Chapter 5 presents the study of a multifunctional P450 MycG and its substrate specificity. QM computations reveal the mechanism behind the MycG biopathway. MD simulations show that a hydrophobic cavity in MycG differentiates the three different substrates favors the binding of the natural substrate. Based on MD simulations, potential beneficial mutations are proposed and tested by the Sherman group at Michigan, and are proven to improve the enzyme performance in experiment.

Chapter 6 studies flavin dependent halogenase and its regioselectivity in directed evolution. The flavin dependent halogenase RebH was engineered to catalyze chlorination at different regioselective sites of tryptamine. QM calculations reveal that the intrinsic energy barriers at different sites are similar to each other. Docking and MD simulations show the different binding poses are favorable in WT and the mutants. Key mutations are identified through MD simulations and reverse mutations.

Chapters 7-9 are projects about molecular machines in solid state as well as solvent phase, studied experimentally by the Garcia-Garibay group. Ever since Prof. Feynman’s famous talk “There is plenty of room at the bottom”, nanotechnology has witnessed tremendous progress in the synthesis and design of molecular machines capable of mechanical movements. The early stage of molecular machine development was simply to mimic macroscopic designs. However, to succeed in building nanoscale versions of the mechanical world, more understanding is required, rather than simple mimicry. In these chapters, I have studied the dynamics of molecular rotation in dendrimetric materials, MOFs crystal and organic solvents. With computational study, the rotational process is revealed at nanosecond time scale. New designs of molecular machine are proposed to improve their performance in different environments.

Chapter 7 studies the rotation of phenyl rings at different parts in a dendrimeric material. Molecular dynamics study reveals the different dynamics of molecular rotations at the core, branches and peripheral ends. The energy surfaces of molecular rotation are scanned using umbrella sampling, and the energy barriers are computed.

In Chapter 8, the rotational dynamics of molecular rotors in amphidynamic crystals are studied.
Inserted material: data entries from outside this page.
(* ===== verification/VirtualGroupKeeper.v ===== *)
(** * x/virtualgroup: the keeper

    [keeper/keeper.go], [keeper/payment.go] and [keeper/params.go] of
    x/virtualgroup: groups, families and statistics; settlement of the
    payments a group received; swapping a provider out of, or into, a group
    or a family.  The code reads statistics and groups into objects of their
    own and writes them back later; the model reads values at the same places
    and writes them in the same order. *)

From S2P Require Import Prelude Sdk Bytes SpTypes SpKeeper VirtualGroupTypes.

Definition GVGVirtualPaymentAccountName : string := "global_virtual_group".
Definition GVGFamilyName : string := "global_virtual_group_family".
Definition VgModuleName : string := "virtualgroup".

(** The bytes of a Go string. *)
Definition string_bytes (t : string) : list Z :=
  (fun c => Z.of_nat (Ascii.nat_of_ascii c)) <$> String.list_ascii_of_string t.

(** [binary.LittleEndian.PutUint32] *)
Definition little_endian4 (n : Z) : list Z :=
  (fun i => Z.land (Z.shiftr n (8 * Z.of_nat i)) 255) <$> seq 0 4.

Definition DeriveVirtualPaymentAccount `{VgAddresses} (groupType : string) (id : Z) : Addr :=
  address_Module VgModuleName (string_bytes groupType ++ little_endian4 id).

(** ** Reads *)

Definition GetParams (s : VgStore) : VgParams := default zero_vg_params (vg_params s).
Definition DepositDenomForGVG (s : VgStore) : string := vg_DepositDenom (GetParams s).

Definition GetGVG (gvgID : Z) (s : VgStore) : option GlobalVirtualGroup := gvgs s !! gvgID.
Definition GetGVGFamily (familyID : Z) (s : VgStore) : option GlobalVirtualGroupFamily :=
  families s !! familyID.
Definition GetGVGStatisticsWithinSP (spID : Z) (s : VgStore) : option GVGStatisticsWithinSP :=
  gvg_stats s !! spID.
Definition GetOrCreateGVGStatisticsWithinSP (spID : Z) (s : VgStore) : GVGStatisticsWithinSP :=
  default (new_stat spID) (GetGVGStatisticsWithinSP spID s).
Definition GetGVGFamilyStatisticsWithinSP (spID : Z) (s : VgStore)
    : option GVGFamilyStatisticsWithinSP := family_stats s !! spID.
Definition GetOrCreateGVGFamilyStatisticsWithinSP (spID : Z) (s : VgStore)
    : GVGFamilyStatisticsWithinSP :=
  default (mkFamilyStat spID []) (GetGVGFamilyStatisticsWithinSP spID s).

(** ** Writes *)

Definition SetGVG (g : GlobalVirtualGroup) (s : VgStore) : VgStore :=
  on_gvgs (insert (gvg_Id g) g) s.
Definition SetGVGFamily (f : GlobalVirtualGroupFamily) (s : VgStore) : VgStore :=
  on_families (insert (fam_Id f) f) s.
Definition SetGVGStatisticsWithSP (t : GVGStatisticsWithinSP) (s : VgStore) : VgStore :=
  on_gvg_stats (insert (StorageProviderId t) t) s.
Definition SetGVGFamilyStatisticsWithinSP (t : GVGFamilyStatisticsWithinSP) (s : VgStore)
    : VgStore := on_family_stats (insert (fs_SpId t) t) s.
Definition BatchSetGVGStatisticsWithinSP (l : list GVGStatisticsWithinSP) (s : VgStore)
    : VgStore := foldl (fun s t => SetGVGStatisticsWithSP t s) s l.

(** The families of every provider, rebuilt from the family store. *)
Definition MigrateGlobalVirtualGroupFamiliesForSP (s : VgStore) : VgStore :=
  foldl (fun s f =>
      let t := GetOrCreateGVGFamilyStatisticsWithinSP (fam_PrimarySpId f) s in
      SetGVGFamilyStatisticsWithinSP
        (mkFamilyStat (fs_SpId t) (GlobalVirtualGroupFamilyIds t ++ [fam_Id f])) s)
    s (iterate Z.leb (families s)).*2.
The energy barriers of the rotation are computed by QM study to be ~0.2 kcal/mol, consistent with the ultrafast rotation in the rigid BODCA-MOF crystals. MD simulations reveal the ultrafast rotation at different temperatures and find it to be diffusion-like at high temperature.

Chapter 9 compares and studies the gearing performance of different molecular spur gears. The gearing efficiency is affected by the distance between the two rotors in molecular gears. Solvent molecules are shown to interfere with the rotation of the molecular rotors and promote slippage rather than gearing. A new design of molecular spur gear is proposed and tested by MD simulations. With a macrocyclic structure, the solvent effect is eliminated and the molecular spur gear is able to gear in solvent phase.